Data supplied
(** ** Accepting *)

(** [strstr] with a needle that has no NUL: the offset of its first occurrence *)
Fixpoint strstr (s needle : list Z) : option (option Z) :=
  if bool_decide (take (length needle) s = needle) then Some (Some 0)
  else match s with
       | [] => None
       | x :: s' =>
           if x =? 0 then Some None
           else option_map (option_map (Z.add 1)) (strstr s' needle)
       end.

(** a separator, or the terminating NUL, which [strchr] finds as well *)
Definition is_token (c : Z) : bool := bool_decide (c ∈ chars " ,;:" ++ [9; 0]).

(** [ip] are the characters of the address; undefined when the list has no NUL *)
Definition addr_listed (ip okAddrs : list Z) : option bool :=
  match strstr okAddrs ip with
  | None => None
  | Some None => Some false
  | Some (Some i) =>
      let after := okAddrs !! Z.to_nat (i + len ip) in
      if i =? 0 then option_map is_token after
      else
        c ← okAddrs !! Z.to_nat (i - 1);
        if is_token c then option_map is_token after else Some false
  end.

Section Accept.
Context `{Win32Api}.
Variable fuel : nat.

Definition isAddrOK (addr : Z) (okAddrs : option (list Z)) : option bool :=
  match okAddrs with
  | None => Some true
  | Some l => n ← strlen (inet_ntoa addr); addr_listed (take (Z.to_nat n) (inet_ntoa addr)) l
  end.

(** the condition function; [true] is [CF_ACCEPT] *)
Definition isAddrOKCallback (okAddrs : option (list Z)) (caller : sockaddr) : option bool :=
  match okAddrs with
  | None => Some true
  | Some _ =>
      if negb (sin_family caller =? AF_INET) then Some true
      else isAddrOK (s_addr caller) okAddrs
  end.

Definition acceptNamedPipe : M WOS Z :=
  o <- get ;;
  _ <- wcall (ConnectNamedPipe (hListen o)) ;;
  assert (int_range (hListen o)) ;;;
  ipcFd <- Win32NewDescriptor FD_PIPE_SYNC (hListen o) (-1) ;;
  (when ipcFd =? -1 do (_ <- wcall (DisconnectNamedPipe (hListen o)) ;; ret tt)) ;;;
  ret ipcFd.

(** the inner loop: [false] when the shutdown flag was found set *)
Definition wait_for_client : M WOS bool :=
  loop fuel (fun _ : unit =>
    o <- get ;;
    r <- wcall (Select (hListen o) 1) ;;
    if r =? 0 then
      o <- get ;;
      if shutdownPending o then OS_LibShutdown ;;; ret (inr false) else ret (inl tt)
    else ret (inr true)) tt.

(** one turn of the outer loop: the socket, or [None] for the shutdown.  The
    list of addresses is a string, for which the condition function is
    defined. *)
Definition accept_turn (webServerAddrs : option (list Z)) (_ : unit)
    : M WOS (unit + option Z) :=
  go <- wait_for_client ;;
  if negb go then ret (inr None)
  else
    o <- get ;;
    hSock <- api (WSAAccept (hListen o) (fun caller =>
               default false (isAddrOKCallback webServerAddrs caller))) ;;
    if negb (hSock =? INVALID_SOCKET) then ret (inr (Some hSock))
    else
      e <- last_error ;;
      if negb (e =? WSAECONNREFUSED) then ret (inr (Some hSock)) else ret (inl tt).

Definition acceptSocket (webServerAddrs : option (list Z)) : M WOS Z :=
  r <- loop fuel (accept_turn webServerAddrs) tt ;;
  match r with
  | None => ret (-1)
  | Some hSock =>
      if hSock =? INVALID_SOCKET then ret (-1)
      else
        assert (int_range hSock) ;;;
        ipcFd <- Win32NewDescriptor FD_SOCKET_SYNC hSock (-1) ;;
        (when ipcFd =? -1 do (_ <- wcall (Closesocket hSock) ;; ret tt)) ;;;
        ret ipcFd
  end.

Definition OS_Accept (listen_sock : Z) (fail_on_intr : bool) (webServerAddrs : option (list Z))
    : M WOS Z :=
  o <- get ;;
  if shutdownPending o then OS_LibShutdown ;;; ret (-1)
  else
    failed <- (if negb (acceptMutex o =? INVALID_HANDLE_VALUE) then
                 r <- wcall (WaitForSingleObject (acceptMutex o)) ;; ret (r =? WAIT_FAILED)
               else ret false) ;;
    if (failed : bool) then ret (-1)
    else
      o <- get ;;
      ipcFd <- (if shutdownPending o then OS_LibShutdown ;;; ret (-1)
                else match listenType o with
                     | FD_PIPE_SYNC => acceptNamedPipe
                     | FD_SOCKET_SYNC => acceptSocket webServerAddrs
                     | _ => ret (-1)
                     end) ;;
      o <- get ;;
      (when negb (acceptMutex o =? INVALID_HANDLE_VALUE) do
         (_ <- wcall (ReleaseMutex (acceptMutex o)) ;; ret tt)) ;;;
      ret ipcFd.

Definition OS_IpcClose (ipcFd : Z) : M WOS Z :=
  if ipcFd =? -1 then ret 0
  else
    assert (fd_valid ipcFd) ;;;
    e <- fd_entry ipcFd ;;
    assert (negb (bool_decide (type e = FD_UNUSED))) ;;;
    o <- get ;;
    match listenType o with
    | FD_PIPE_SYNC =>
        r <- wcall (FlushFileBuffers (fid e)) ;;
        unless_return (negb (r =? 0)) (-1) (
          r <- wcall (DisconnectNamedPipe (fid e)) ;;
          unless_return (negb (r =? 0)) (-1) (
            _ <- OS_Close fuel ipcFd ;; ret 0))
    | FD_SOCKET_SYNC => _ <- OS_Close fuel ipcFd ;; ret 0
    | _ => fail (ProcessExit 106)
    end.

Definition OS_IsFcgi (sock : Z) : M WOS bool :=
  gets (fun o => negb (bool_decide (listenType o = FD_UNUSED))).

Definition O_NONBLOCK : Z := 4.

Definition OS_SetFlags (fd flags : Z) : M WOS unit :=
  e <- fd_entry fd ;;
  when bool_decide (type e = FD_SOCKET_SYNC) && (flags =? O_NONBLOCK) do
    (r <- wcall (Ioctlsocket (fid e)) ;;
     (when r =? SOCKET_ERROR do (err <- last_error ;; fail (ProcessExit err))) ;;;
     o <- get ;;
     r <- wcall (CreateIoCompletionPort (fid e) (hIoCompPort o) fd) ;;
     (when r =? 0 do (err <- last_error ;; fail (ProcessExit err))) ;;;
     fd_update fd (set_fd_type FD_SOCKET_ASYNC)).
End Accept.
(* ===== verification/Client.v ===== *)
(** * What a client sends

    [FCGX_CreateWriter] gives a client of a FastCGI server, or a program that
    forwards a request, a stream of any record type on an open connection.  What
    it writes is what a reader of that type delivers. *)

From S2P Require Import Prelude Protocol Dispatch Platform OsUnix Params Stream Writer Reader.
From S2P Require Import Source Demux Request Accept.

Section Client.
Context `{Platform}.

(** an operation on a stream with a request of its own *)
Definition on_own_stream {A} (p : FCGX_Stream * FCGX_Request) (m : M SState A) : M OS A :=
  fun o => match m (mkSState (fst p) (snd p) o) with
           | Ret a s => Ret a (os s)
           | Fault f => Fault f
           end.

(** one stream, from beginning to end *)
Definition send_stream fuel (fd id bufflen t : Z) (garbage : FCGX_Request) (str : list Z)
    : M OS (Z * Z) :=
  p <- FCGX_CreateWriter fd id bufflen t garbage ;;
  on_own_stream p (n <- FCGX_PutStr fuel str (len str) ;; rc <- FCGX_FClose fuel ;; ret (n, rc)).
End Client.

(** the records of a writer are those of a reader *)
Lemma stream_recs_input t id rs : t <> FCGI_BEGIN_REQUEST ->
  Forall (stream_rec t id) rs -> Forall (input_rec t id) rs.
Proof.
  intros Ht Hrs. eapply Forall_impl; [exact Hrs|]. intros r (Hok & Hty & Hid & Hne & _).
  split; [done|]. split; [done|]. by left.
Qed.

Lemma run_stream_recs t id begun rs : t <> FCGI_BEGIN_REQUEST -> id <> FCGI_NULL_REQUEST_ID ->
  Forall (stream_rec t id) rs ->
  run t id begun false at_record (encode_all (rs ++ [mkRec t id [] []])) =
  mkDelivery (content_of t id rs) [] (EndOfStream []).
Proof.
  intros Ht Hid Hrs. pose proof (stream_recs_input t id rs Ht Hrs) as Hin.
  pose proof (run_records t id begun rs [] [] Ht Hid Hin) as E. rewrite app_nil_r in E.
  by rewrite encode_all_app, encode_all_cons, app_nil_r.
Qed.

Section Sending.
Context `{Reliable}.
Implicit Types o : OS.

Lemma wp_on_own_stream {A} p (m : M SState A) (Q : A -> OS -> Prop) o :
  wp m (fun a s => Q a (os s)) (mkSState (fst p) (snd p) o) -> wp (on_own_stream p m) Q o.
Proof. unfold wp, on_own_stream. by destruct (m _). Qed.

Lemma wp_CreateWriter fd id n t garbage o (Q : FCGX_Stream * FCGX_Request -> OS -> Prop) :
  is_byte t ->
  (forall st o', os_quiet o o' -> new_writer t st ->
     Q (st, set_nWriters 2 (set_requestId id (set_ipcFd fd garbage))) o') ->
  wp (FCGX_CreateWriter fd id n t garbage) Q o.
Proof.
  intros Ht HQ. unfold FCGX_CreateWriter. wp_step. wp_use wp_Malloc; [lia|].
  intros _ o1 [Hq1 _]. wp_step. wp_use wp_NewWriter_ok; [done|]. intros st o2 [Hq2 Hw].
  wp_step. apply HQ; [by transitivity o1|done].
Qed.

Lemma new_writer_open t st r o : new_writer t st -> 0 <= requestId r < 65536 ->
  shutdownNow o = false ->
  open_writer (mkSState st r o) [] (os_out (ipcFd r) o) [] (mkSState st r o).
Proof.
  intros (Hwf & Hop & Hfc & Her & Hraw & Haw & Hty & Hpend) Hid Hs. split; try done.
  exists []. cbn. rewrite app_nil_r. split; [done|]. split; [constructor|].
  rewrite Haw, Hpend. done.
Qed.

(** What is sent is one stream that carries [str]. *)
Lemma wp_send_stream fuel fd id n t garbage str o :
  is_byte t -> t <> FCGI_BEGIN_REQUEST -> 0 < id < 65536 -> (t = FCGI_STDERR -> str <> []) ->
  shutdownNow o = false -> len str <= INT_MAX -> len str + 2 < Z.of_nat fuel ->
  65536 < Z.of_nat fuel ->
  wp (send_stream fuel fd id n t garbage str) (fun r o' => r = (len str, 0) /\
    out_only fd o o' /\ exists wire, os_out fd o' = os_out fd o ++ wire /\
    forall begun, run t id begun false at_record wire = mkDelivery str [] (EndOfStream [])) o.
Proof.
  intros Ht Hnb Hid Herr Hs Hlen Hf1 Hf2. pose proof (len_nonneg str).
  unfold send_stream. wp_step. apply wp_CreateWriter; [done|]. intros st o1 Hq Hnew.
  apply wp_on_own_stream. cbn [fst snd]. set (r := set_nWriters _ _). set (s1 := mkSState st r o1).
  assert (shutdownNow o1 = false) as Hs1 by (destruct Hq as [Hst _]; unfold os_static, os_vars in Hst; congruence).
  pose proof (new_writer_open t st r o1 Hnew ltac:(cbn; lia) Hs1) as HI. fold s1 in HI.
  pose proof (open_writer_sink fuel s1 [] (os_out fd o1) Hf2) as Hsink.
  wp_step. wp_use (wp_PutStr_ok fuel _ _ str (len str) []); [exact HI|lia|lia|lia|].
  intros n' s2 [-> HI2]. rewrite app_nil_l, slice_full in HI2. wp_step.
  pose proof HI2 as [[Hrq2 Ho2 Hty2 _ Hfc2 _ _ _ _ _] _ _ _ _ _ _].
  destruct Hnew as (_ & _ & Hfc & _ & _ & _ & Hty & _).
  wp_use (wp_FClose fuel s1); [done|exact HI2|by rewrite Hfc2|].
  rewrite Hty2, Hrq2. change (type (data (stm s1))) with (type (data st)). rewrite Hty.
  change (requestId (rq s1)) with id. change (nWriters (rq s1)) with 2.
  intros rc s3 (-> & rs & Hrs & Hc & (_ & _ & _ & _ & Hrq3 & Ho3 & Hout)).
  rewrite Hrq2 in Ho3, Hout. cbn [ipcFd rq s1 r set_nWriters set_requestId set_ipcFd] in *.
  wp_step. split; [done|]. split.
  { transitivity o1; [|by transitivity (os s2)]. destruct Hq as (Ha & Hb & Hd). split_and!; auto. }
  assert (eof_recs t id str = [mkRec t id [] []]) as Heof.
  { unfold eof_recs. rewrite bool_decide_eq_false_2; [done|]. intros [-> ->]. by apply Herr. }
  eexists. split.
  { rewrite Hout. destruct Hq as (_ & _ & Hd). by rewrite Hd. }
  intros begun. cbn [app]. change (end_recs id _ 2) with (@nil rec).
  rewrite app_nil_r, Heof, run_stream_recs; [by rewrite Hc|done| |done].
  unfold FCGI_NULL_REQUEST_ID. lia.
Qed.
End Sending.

Exercise directions
Search the entries above for the string "acceptNamedPipe". Copy each line that holds it.

Response
Definition acceptNamedPipe : M WOS Z :=
                     | FD_PIPE_SYNC => acceptNamedPipe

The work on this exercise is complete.